In this new (and yet another) adaptation by José Rivera and Allan Baker, Molina is played by Samuel Barnett. Declan Bennett is Valentin, the revolutionary who views his cellmate’s sexuality with almost as much suspicion as he does the junta who torture him.
You could, if you could be bothered, view the characters as the yin and yang of the male id. It might freshen what is otherwise the rather stale dramatic device of confining two opposite character types in one small space.
As with the film, Barnett’s role is the more interesting. His Molina soothes Valentin’s torments with vivid descriptions of plots of his favourite romantic films. And it is here that Laurie Sansom’s production inventively breaks free of the airless underground prison in which all the action is set by illustrating Molina’s lovingly performed scenes with animated silhouettes projected on to the stark, concrete walls.
Barnett, who came first came to notice as the Jewish schoolboy, Posner, in the original production of The History Boys, and is now co-starring with Elijah Wood in the Netflix crime comedy Dr Gently’s Holistic Detective Agency, is a delight. He wears every emotion on the ragged sleeve of his prison togs, from pained sensitivity caused by Valentin’s disdain, via the cautious love he feels for his cellmate, and guilt for something that those who are new to the work should discover by watching it, rather than reading about it here.
By comparison, Bennett’s brooding and bloke-ish Valentin is a one-note portrayal of masculinity.
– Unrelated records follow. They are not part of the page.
Lemma read_pp_spec st A B (Q : option pageref → State → Prop) :
  chain (pg_nxt (pages st)) (c_abandoned (central st)) (A ++ B) →
  (∀ v, v = head B → Q v st) → wp (read_pp (last A)) Q st.
Proof.
  intros Hc HQ. destruct (last_snoc_inv A) as [->|(A' & t & ->)].
  - simpl. apply wp_gets, HQ. destruct B as [|b B]; [done|]. by destruct Hc.
  - rewrite last_snoc. simpl. unfold chain in Hc. rewrite <-app_assoc in Hc.
    apply cseg_app in Hc as (x & _ & -> & (n & Hn & Hc)). unfold pg_nxt in Hn.
    destruct (pages st !! t) as [pt|] eqn:Ht; simplify_eq/=. st_steps. apply HQ.
    destruct B as [|b B]; [done|]. by destruct Hc.
Qed.

(** Unlinking the abandoned page [r] that follows [A]. *)
Lemma aband_unlink P P' h h' A r B n :
  aband_list None P h (A ++ r :: B) → chain (pg_nxt P') h' (A ++ B) →
  (∀ q, is_Some (P' !! q) ↔ is_Some (P !! q)) →
  (∀ q p p', P !! q = Some p → P' !! q = Some p' → is_abandoned None q p' = is_abandoned None q p) →
  n = u64 (Z.of_nat (length (A ++ r :: B))) →
  aband_list (Some r) P' h' (A ++ B) ∧ u64 (n - 1) = u64 (Z.of_nat (length (A ++ B))).
Proof.
  intros [Hc Hm] Hc' Hdom Hsame ->. pose proof (chain_NoDup _ _ _ Hc) as Hnd.
  rewrite Permutation_app_comm in Hnd. simpl in Hnd. apply NoDup_cons in Hnd as [Hnd _].
  split; [split; [done|]|].
  - intros q. assert (q ∈ A ++ B ↔ q ∈ A ++ r :: B ∧ q ≠ r) as ->.
    { rewrite !elem_of_app, elem_of_cons in *. naive_solver. }
    rewrite Hm. split.
    + intros [(p & Hp & Hab) Hq]. destruct (proj2 (Hdom q) ltac:(eauto)) as [p' Hp'].
      exists p'. split; [done|]. rewrite (proj2 (X_other r q p' Hq)). by rewrite (Hsame q p p').
    + intros (p' & Hp' & Hab). destruct (decide (q = r)) as [->|Hq].
      { by rewrite (proj2 (X_self r p')) in Hab. }
      split; [|done]. destruct (proj1 (Hdom q) ltac:(eauto)) as [p Hp]. exists p. split; [done|].
      rewrite (proj2 (X_other r q p' Hq)) in Hab. by rewrite <-(Hsame q p p').
  - rewrite u64_sub_l. f_equal. rewrite !length_app. simpl. lia.
Qed.

(** The state after [*pp = pg->next] and the decrement. *)
Definition unlinked st A (v : option pageref) st' : Prop :=
  match last A with
  | Some t => ∃ pt, pages st !! t = Some pt ∧ st' = set_pages (<[t := set_pg_next v pt]> (pages st)) st
  | None => st' = set_central (set_c_abandoned v (central st)) st
  end.

Lemma write_pp_spec st A B (Q : unit → State → Prop) v :
  chain (pg_nxt (pages st)) (c_abandoned (central st)) (A ++ B) →
  (∀ st', unlinked st A v st' → Q tt st') → wp (write_pp (last A) v) Q st.
Proof.
  intros Hc HQ. destruct (last_snoc_inv A) as [->|(A' & t & ->)].
  - simpl. apply wp_upd_central, HQ. done.
  - rewrite last_snoc. simpl. unfold chain in Hc. rewrite <-app_assoc in Hc.
    apply cseg_app in Hc as (x & _ & -> & (n & Hn & Hc)). unfold pg_nxt in Hn.
    destruct (pages st !! t) as [pt|] eqn:Ht; simplify_eq/=. eapply wp_upd_page; [done|]. apply HQ.
    unfold unlinked. rewrite last_snoc. eauto.
Qed.

(** A member of the abandoned list. *)
Lemma abandoned_member X st L r :
  central_ok X st → aband_list None (pages st) (c_abandoned (central st)) L → r ∈ L →
  ∃ s i pg, r = PageAt s i ∧ pages st !! r = Some pg ∧ pg_in_use pg = true ∧ pg_owner pg = Some ABANDONED_OWNER.
Proof.
  intros [Hc _] HL Hr. destruct (proj1 (proj2 HL r) Hr) as (pg & Hpg & Hab). unfold is_abandoned in Hab. bool_hyps.
  destruct r as [|s i]; [by rewrite (pk_empty _ _ (co_pages Hc)) in Hpg; simplify_eq|]. by exists s, i, pg.
Qed.

(** Taking an abandoned page off the books changes no sum over owned pages. *)
Lemma msum_transit P r pg :
  P !! r = Some pg → pg_owner pg = Some ABANDONED_OWNER →
  msum (λ q p, count (owned_by_heap (Some r) q p)) P = msum (λ q p, count (owned_by_heap None q p)) P.
Proof.
  intros Hr Ho. rewrite <-(insert_id P r pg Hr) at 1.
  rewrite (msum_change (λ q p, count (owned_by_heap None q p)) _ P r pg); [|done|].
  - rewrite (proj1 (X_self r pg)). unfold owned_by_heap. rewrite Ho, andb_false_r. simpl. lia.
  - intros q p Hq _. by rewrite (proj1 (X_other r q p Hq)).
Qed.

(** What unlinking the abandoned page [r] leaves: [r] is in transit, its page and
    the links of the others are as before. *)
Record unlinked_post st r (L : list pageref) pg st2 : Prop := {
  up_central : central_ok (Some r) st2;
  up_mem : mem_ok st2;
  up_alloc : same_alloc st st2;
  up_others : others_same st st2;
  up_list : aband_list (Some r) (pages st2) (c_abandoned (central st2)) L;
  up_page : pages st2 !! r = Some pg;
  up_view : same_view (pages st) (pages st2);
  up_owned q p : heap_owned p → pages st2 !! q = Some p ↔ pages st !! q = Some p;
  up_registry : registry st2 = registry st
}.
Definition one_less st : State :=
  set_central (set_c_abandoned_count (u64 (c_abandoned_count (central st) - 1)) (central st)) st.

Lemma aband_count X st L :
  central_ok X st → X = None → aband_list None (pages st) (c_abandoned (central st)) L →
  c_abandoned_count (central st) = u64 (Z.of_nat (length L)).
Proof.
  intros [Hc _] -> HL. destruct (co_aband Hc) as (L' & HL' & ->). do 3 f_equal. eapply chain_det; [apply HL'|apply HL].
Qed.

Lemma unlink_first st r B pg :
  central_ok None st → mem_ok st → aband_list None (pages st) (c_abandoned (central st)) (r :: B) →
  pages st !! r = Some pg →
  unlinked_post st r B pg (one_less (set_central (set_c_abandoned (pg_next pg) (central st)) st)).
Proof.
  intros Hck Hm HL Hr. destruct (abandoned_member None st _ r Hck HL ltac:(left)) as (s & i & pg' & -> & Hp' & Hu & Ho).
  assert (pg' = pg) as -> by congruence. destruct (proj1 HL) as [_ (n & Hnx & Hch)].
  unfold pg_nxt in Hnx. rewrite Hr in Hnx. simplify_eq/=.
  destruct (aband_unlink (pages st) (pages st) _ (pg_next pg) [] (PageAt s i) B (c_abandoned_count (central st)) HL Hch) as [HL2 Hn2];
    [done|by intros; simplify_eq|by apply (aband_count None)|].
  constructor; try done; try by apply (same_view_mem st).
  destruct Hck as [Hc Hav]. split; [|done]. destruct Hc. constructor; simpl; try done.
  - exists B. split; [done|exact Hn2].
  - rewrite co_inuse. f_equal. symmetry. by apply (msum_transit _ _ pg).
Qed.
And although we learn that this fighting socialist is steeped in Marx and revolutionary thinking, there’s no intellectual intensity here. This all rather denudes the production of its point.
Yet another version would make much more sense if it provided a vehicle for two outstanding performances. But, with just one, you’re left wondering quite what motivated everyone involved to add to the long list of Kisses.